If your old concrete driveway is cracked and heaving, the only real solution is to have it replaced because it is impossible to completely repair concrete so it looks like new. Asphalt is the perfect replacement medium. Not only is attractive, repairable, and long-lasting, it is also often less expensive to install compared to new concrete. The following are a few things you need to know when replacing concrete with asphalt.
1. It's Necessary to Rebuild the Base
Concrete is considered less elastic than asphalt, so it is less likely to suffer from minor earth movement such as frost heave. Thick slabs of concrete, in particular, require a less sound base. For this reason, the base or foundation that is installed beneath concrete won't be up to the task of supporting a long-lasting asphalt driveway. Your contractor will need to reconstruct the base once the old concrete slab is removed. Depending on the state of the base, it may require little more than being built up and recompacted. If the base is very weak or damaged, it may make more sense to remove it and install a completely new base.
2. The Old Concrete Is Recyclable
There's no need to worry about waste if you opt to switch from concrete to asphalt. Although concrete cannot be melted down and reused like asphalt, it is still recyclable. A common way to reuse asphalt is to grind up old concrete slabs into aggregate. This aggregate is then used in asphalt mixes or as a base material beneath new driveways, sidewalks, and roads. Check with your asphalt company to make sure they recycle the concrete slab after removal. Most will handle the process so you won't have to find a recycler on your own.

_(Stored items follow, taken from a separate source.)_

(* ===== verification/Umalloc.v ===== *)
(** The memory allocator of user programs: [umalloc.c].

    A header pointer is its address; [hd] gives the header at each address.  The
    headers in use never overlap, so that a store to one leaves the others alone;
    a program that writes outside of the blocks it was given is not modelled.
    [base_at] is the address of the static header [base], in the data below the
    heap.  [sbrk] asks the kernel for memory: [grow] says whether a new break is
    granted; the call returns the old break, as [sys_sbrk] does. *)

From S2P Require Import Prelude.

Definition sizeof_Header : Z := 8.

(** [union header]. *)
Record header := mkHeader { h_ptr : Z; h_size : Z }.
#[export] Instance header_eta : Eta header := fun x => mkHeader (h_ptr x) (h_size x).
Definition set_h_ptr := ltac:(setter h_ptr).
Definition set_h_size := ltac:(setter h_size).

(** The headers, [freep], and the program's break. *)
Record heap := mkHeap { hd : Z -> header; freep : Z; brk : Z }.
#[export] Instance heap_eta : Eta heap := fun x => mkHeap (hd x) (freep x) (brk x).
Definition set_hd := ltac:(setter hd).
Definition set_freep := ltac:(setter freep).
Definition set_brk := ltac:(setter brk).

Definition upd_h (a : Z) (g : header -> header) (h : heap) : heap :=
  set_hd (fun x => if x =? a then g (hd h a) else hd h x) h.

Module Umalloc.
Section Umalloc.
Context (base_at : Z) (grow : Z -> bool).
Implicit Types (h : heap) (p bp : Z).

(** [p + n] on header pointers. *)
Definition hplus (p n : Z) : Z := u32 (p + sizeof_Header * n).

(** The loop of [free]. *)
Fixpoint find_pos (fuel : nat) p bp h : res Z :=
  match fuel with
  | O => OutOfFuel
  | S n =>
      let q := h_ptr (hd h p) in
      if (p <? bp) && (bp <? q) then Ok p
      else if (q <=? p) && ((p <? bp) || (bp <? q)) then Ok p
      else find_pos n q bp h
  end.

Definition free (fuel : nat) (ap : Z) h : res heap :=
  let bp := ap - sizeof_Header in
  let? p := find_pos fuel (freep h) bp h in
  let q := h_ptr (hd h p) in
  let h :=
    (if hplus bp (h_size (hd h bp)) =? q then
       let h := upd_h bp (fun x => set_h_size (u32 (h_size x + h_size (hd h q))) x) h in
       upd_h bp (set_h_ptr (h_ptr (hd h q))) h
     else upd_h bp (set_h_ptr q) h) in
  let h :=
    (if hplus p (h_size (hd h p)) =? bp then
       let h := upd_h p (fun x => set_h_size (u32 (h_size x + h_size (hd h bp))) x) h in
       upd_h p (set_h_ptr (h_ptr (hd h bp))) h
     else upd_h p (set_h_ptr bp) h) in
  Ok (set_freep p h).

(** [sbrk(n)]: -1 when the kernel refuses. *)
Definition sbrk (n : Z) h : Z * heap :=
  if grow (u32 (brk h + n)) then (brk h, set_brk (u32 (brk h + n)) h) else (-1, h).

(** 0 when there is no memory. *)
Definition morecore (fuel : nat) (nu : Z) h : res (Z * heap) :=
  let nu := if nu <? 4096 then 4096 else nu in
  let (p, h) := sbrk (s32 (nu * sizeof_Header)) h in
  if p =? -1 then Ok (0, h)
  else
    let h := upd_h p (set_h_size nu) h in
    let? h := free fuel (p + sizeof_Header) h in
    Ok (freep h, h).

(** Block [p], behind [prevp], is big enough: the address to return. *)
Definition carve (nunits prevp p : Z) h : Z * heap :=
  if h_size (hd h p) =? nunits then
    let h := upd_h prevp (set_h_ptr (h_ptr (hd h p))) h in
    (p + sizeof_Header, set_freep prevp h)
  else
    let h := upd_h p (fun x => set_h_size (u32 (h_size x - nunits)) x) h in
    let p := hplus p (h_size (hd h p)) in
    let h := upd_h p (set_h_size nunits) h in
    (p + sizeof_Header, set_freep prevp h).

(** The loop of [malloc]. *)
Fixpoint malloc_loop (fuel : nat) (nunits prevp p : Z) h : res (Z * heap) :=
  match fuel with
  | O => OutOfFuel
  | S n =>
      if nunits <=? h_size (hd h p) then Ok (carve nunits prevp p h)
      else if p =? freep h then
        let? (p, h) := morecore n nunits h in
        if p =? 0 then Ok (0, h) else malloc_loop n nunits p (h_ptr (hd h p)) h
      else malloc_loop n nunits p (h_ptr (hd h p)) h
  end.

(** [(nbytes + sizeof(Header) - 1)/sizeof(Header) + 1], in unsigned arithmetic. *)
Definition units (nbytes : Z) : Z := u32 (u32 (nbytes + sizeof_Header - 1) / sizeof_Header + 1).

Definition malloc (fuel : nat) (nbytes : Z) h : res (Z * heap) :=
  let nunits := units nbytes in
  let (prevp, h) :=
    (if freep h =? 0 then
       (base_at, upd_h base_at (set_h_size 0) (upd_h base_at (set_h_ptr base_at) (set_freep base_at h)))
     else (freep h, h)) in
  malloc_loop fuel nunits prevp (h_ptr (hd h prevp)) h.

End Umalloc.
End Umalloc.

(** * Facts on the free list *)

Section Chains.
Implicit Types (f g : Z -> header) (l : list Z) (a b c e : Z).

(** Following the pointers from [a], the headers before [e] are [l]. *)
Fixpoint lseg f a l e : Prop :=
  match l with
  | [] => h_ptr (f a) = e
  | c :: l' => h_ptr (f a) = c /\ lseg f c l' e
  end.

Lemma lseg_app f a l1 c l2 e : lseg f a (l1 ++ c :: l2) e <-> lseg f a l1 c /\ lseg f c l2 e.
Proof. revert a. induction l1 as [|d l1 IH]; intros a; cbn [app lseg]; [tauto|]. rewrite IH. tauto. Qed.

Lemma lseg_agree f g a l e : (forall y, y ∈ a :: l -> h_ptr (g y) = h_ptr (f y)) -> lseg f a l e -> lseg g a l e.
Proof.
  revert a. induction l as [|c l IH]; intros a H; cbn [lseg]; [by rewrite H by left|].
  intros [H1 H2]. rewrite H by left. split; [done|]. apply IH; [|done]. intros y Hy. apply H. by right.
Qed.

(** The header after [k] steps. *)
Fixpoint nxt f (k : nat) a : Z := match k with O => a | S n => nxt f n (h_ptr (f a)) end.

Lemma nxt_add f j k a : nxt f (j + k) a = nxt f k (nxt f j a).
Proof. revert a. induction j as [|j IH]; intros a; cbn; [done|]. apply IH. Qed.

Lemma lseg_nxt f a l e : lseg f a l e -> nxt f (S (length l)) a = e /\
  forall k, (k <= length l)%nat -> (a :: l) !! k = Some (nxt f k a).
Proof.
  revert a. induction l as [|c l IH]; intros a; cbn [lseg].
  - intros <-. split; [done|]. intros k Hk. cbn in Hk. by replace k with 0%nat by lia.
  - intros [<- Hs]. destruct (IH _ Hs) as [H1 H2]. split; [done|]. intros [|k] Hk; [done|].
    change ((h_ptr (f a) :: l) !! k = Some (nxt f k (h_ptr (f a)))). apply H2. cbn in Hk. lia.
Qed.

(** In a circle, every header is reached from every other. *)
Lemma circle_reach f b l x y : lseg f b l b -> x ∈ b :: l -> y ∈ b :: l ->
  exists k, (k <= S (2 * length l))%nat /\ nxt f k x = y.
Proof.
  intros Hs Hx Hy. destruct (lseg_nxt _ _ _ _ Hs) as [Hc Hn].
  apply list_elem_of_lookup in Hx as [i Hi]. apply list_elem_of_lookup in Hy as [j Hj].
  pose proof (lookup_lt_Some _ _ _ Hi) as Hli. pose proof (lookup_lt_Some _ _ _ Hj) as Hlj. cbn in Hli, Hlj.
  rewrite Hn in Hi, Hj by lia. injection Hi as <-. injection Hj as <-.
  exists (S (length l) - i + j)%nat. split; [lia|]. rewrite <- nxt_add.
  replace (i + (S (length l) - i + j))%nat with (S (length l) + j)%nat by lia. by rewrite nxt_add, Hc.
Qed.

Lemma circle_next f b l x : lseg f b l b -> x ∈ b :: l -> h_ptr (f x) ∈ b :: l.
Proof.
  intros Hs Hx. destruct (lseg_nxt _ _ _ _ Hs) as [Hc Hn].
  apply list_elem_of_lookup in Hx as [i Hi]. pose proof (lookup_lt_Some _ _ _ Hi) as Hli. cbn in Hli.
  rewrite Hn in Hi by lia. injection Hi as <-.
  assert (h_ptr (f (nxt f i b)) = nxt f (S i) b) as E.
  { replace (S i) with (i + 1)%nat by lia. by rewrite nxt_add. }
  rewrite E. destruct (decide (S i <= length l)%nat) as [H|H].
  - apply (list_elem_of_lookup_2 _ (S i)). by apply Hn.
  - replace (S i) with (S (length l)) by lia. rewrite Hc. left.
Qed.
(* ===== verification/ExecSpec.v ===== *)
(** [exec] of [exec.c] on address spaces: the image of a program file that the
    headers describe, and that [exec] loads exactly this image, builds its stack
    and exchanges it for the old address space, or leaves everything as it was. *)

From stdpp Require Import gmap.
From S2P Require Import Prelude CString Spinlock Kalloc Proc Demo MlfqFacts ProcFacts Sleep Pipe Block Log LogFacts Vm Steady VmFacts AddrSpace SpaceOps SpaceSpec Syscall Fork Wait Quiet UserMem Fs FsFacts InodeFacts DirFacts Path Transact File Sysfile Elf Exec ExecFacts.

(** * The image of a program *)

(** The size and the bytes of a process's memory; [None] where no page is. *)
Record image := mkImage { im_sz : Z; im_byte : Z -> option Z }.

Definition no_image : image := mkImage 0 (fun _ => None).

Section Image.
Import Vm Kalloc.
Context (data : list Z).
Implicit Types (p : proghdr) (im : image) (off va : Z).

(** A segment, laid over what is there: the pages up to its end that are new are
    zero, and its bytes come from the file.  [None] for a segment that [exec]
    refuses. *)
Definition load_seg p im : option image :=
  let stop := ph_vaddr p + ph_memsz p in
  let sz := Z.max (im_sz im) stop in
  if (ph_memsz p <? ph_filesz p) || (KERNBASE <=? stop) || (sz =? 0) || negb (ph_vaddr p mod PGSIZE =? 0)
     || negb (there data (ph_off p) (ph_filesz p)) then None
  else Some (mkImage sz (fun va =>
    if (ph_vaddr p <=? va) && (va <? ph_vaddr p + ph_filesz p) then data !! Z.to_nat (ph_off p + (va - ph_vaddr p))
    else if va <? PGSIZE * npages (im_sz im) then im_byte im va
    else if va <? PGSIZE * npages sz then Some 0 else None)).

3. Additional Drainage May Be Necessary
A major concern with concrete is that proper drainage is often skipped during installation. This is for much the same reason as to why the base is thin—thick slabs can handle minor washouts beneath them so drainage isn't a high priority. On the other hand, when it comes to asphalt, proper drainage beneath the paving is a must to ensure there is no heave or collapse of the drive. Your installer may need to install drainage troughs or drain grates through the base or into the paved surface so you won't have to worry about water damage.